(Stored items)
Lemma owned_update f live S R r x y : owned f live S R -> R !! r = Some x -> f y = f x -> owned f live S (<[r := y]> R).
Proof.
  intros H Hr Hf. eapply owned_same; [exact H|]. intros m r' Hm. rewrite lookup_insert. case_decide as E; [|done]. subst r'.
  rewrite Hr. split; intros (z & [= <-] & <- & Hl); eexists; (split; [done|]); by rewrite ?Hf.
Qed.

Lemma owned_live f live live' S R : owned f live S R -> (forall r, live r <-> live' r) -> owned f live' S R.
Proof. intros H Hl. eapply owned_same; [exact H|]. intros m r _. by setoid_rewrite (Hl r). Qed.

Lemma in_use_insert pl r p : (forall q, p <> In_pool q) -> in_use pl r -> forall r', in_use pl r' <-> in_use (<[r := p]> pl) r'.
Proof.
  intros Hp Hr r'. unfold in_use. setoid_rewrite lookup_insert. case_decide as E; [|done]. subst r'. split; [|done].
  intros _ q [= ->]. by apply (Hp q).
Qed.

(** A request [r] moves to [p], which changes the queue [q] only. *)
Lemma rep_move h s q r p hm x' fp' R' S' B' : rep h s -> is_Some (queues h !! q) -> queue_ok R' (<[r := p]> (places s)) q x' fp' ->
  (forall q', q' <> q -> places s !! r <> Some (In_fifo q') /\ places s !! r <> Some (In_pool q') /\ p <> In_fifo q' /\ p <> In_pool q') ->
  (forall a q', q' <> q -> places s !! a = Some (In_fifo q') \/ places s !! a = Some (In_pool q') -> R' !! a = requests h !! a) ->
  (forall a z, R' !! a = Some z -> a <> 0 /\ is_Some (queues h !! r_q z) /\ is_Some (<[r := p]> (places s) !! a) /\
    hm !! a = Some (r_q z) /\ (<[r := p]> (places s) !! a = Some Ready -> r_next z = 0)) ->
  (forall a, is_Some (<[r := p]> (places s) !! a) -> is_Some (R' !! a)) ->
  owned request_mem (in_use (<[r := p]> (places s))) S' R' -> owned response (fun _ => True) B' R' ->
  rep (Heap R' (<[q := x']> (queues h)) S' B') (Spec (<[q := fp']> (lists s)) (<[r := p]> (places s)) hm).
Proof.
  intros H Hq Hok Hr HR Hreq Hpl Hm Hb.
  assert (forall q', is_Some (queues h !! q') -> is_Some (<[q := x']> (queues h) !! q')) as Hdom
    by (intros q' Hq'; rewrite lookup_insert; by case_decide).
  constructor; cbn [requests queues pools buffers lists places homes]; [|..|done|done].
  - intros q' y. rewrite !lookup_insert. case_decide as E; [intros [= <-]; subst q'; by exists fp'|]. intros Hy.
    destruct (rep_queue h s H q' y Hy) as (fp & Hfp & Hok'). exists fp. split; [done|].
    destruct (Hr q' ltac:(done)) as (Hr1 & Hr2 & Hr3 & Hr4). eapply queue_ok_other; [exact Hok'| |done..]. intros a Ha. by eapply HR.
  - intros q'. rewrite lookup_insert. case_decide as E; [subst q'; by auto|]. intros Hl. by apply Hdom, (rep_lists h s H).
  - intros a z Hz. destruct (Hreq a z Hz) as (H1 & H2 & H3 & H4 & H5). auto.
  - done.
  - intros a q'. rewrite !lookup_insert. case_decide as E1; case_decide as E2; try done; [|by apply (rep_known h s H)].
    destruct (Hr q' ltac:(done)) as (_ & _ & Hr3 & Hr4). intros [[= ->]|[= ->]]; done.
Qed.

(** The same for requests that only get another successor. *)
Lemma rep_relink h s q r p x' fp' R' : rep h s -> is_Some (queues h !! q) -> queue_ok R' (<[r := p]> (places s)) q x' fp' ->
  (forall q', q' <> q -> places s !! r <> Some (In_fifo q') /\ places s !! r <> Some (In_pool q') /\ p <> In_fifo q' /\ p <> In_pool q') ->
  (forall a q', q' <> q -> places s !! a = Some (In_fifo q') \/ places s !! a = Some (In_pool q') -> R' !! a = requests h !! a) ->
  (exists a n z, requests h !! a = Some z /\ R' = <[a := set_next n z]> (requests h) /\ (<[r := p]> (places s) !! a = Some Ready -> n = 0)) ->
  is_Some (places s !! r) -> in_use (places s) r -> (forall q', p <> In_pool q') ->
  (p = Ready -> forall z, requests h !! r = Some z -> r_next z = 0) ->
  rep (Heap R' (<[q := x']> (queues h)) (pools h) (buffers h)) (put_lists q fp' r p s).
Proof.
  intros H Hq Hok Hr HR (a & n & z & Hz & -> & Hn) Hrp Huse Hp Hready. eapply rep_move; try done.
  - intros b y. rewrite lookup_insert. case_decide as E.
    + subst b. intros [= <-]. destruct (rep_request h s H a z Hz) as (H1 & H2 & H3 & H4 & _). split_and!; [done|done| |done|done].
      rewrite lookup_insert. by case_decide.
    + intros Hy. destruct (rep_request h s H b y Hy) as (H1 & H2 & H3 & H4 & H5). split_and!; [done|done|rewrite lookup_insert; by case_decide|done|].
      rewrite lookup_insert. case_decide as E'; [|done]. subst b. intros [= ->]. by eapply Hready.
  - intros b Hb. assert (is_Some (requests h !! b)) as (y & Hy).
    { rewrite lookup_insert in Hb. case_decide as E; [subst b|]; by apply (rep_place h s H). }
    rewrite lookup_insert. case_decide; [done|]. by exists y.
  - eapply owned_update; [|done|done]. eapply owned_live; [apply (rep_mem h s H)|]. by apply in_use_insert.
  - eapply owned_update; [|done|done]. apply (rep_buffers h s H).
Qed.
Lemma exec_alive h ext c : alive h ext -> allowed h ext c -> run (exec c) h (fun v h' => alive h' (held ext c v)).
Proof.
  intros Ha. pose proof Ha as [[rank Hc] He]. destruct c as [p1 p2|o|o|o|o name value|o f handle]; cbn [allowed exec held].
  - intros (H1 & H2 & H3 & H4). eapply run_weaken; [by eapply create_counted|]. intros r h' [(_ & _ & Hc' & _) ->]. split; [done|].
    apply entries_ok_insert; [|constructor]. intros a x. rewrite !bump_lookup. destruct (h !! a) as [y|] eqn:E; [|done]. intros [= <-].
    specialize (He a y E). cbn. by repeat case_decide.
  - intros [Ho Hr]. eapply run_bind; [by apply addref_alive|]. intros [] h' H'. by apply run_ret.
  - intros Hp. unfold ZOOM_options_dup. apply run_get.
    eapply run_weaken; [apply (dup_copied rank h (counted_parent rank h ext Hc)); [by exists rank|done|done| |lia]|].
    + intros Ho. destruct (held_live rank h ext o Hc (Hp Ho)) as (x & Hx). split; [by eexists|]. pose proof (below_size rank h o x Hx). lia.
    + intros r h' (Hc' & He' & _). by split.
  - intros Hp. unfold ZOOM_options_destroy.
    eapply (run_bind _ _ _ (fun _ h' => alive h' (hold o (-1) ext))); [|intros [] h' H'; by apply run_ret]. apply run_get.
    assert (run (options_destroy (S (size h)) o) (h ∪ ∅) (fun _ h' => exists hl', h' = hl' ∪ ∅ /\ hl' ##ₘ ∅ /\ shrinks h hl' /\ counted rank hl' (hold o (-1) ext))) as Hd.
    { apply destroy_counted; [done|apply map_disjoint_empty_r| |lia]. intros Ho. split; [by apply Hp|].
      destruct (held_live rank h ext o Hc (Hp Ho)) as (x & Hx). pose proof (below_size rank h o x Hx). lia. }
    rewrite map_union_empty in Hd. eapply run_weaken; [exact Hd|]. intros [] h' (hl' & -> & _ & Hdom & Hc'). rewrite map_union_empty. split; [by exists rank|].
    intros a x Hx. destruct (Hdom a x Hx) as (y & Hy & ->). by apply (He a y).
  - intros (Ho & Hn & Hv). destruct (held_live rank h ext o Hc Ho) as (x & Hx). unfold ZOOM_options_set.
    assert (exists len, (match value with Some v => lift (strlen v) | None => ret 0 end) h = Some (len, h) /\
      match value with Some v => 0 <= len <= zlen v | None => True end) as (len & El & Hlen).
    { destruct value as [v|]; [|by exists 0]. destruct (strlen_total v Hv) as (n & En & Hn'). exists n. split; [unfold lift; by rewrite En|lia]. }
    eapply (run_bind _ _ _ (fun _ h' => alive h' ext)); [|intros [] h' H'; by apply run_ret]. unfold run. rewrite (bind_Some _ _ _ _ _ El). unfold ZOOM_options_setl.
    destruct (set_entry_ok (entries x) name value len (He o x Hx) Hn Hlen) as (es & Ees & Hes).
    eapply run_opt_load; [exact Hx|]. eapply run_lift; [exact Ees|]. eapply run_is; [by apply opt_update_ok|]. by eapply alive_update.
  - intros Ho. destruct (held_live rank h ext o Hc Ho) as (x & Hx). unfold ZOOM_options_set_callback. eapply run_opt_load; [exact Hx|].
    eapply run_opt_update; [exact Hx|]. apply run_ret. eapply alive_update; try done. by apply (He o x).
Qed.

■ **Exercise description**
Starting at the line that holds "match value with Some v => 0", set down each line exactly through the last line of the records above, and no others.

■ **Expected answer**
      match value with Some v => 0 <= len <= zlen v | None => True end) as (len & El & Hlen).
    { destruct value as [v|]; [|by exists 0]. destruct (strlen_total v Hv) as (n & En & Hn'). exists n. split; [unfold lift; by rewrite En|lia]. }
    eapply (run_bind _ _ _ (fun _ h' => alive h' ext)); [|intros [] h' H'; by apply run_ret]. unfold run. rewrite (bind_Some _ _ _ _ _ El). unfold ZOOM_options_setl.
    destruct (set_entry_ok (entries x) name value len (He o x Hx) Hn Hlen) as (es & Ees & Hes).
    eapply run_opt_load; [exact Hx|]. eapply run_lift; [exact Ees|]. eapply run_is; [by apply opt_update_ok|]. by eapply alive_update.
  - intros Ho. destruct (held_live rank h ext o Hc Ho) as (x & Hx). unfold ZOOM_options_set_callback. eapply run_opt_load; [exact Hx|].
    eapply run_opt_update; [exact Hx|]. apply run_ret. eapply alive_update; try done. by apply (He o x).
Qed.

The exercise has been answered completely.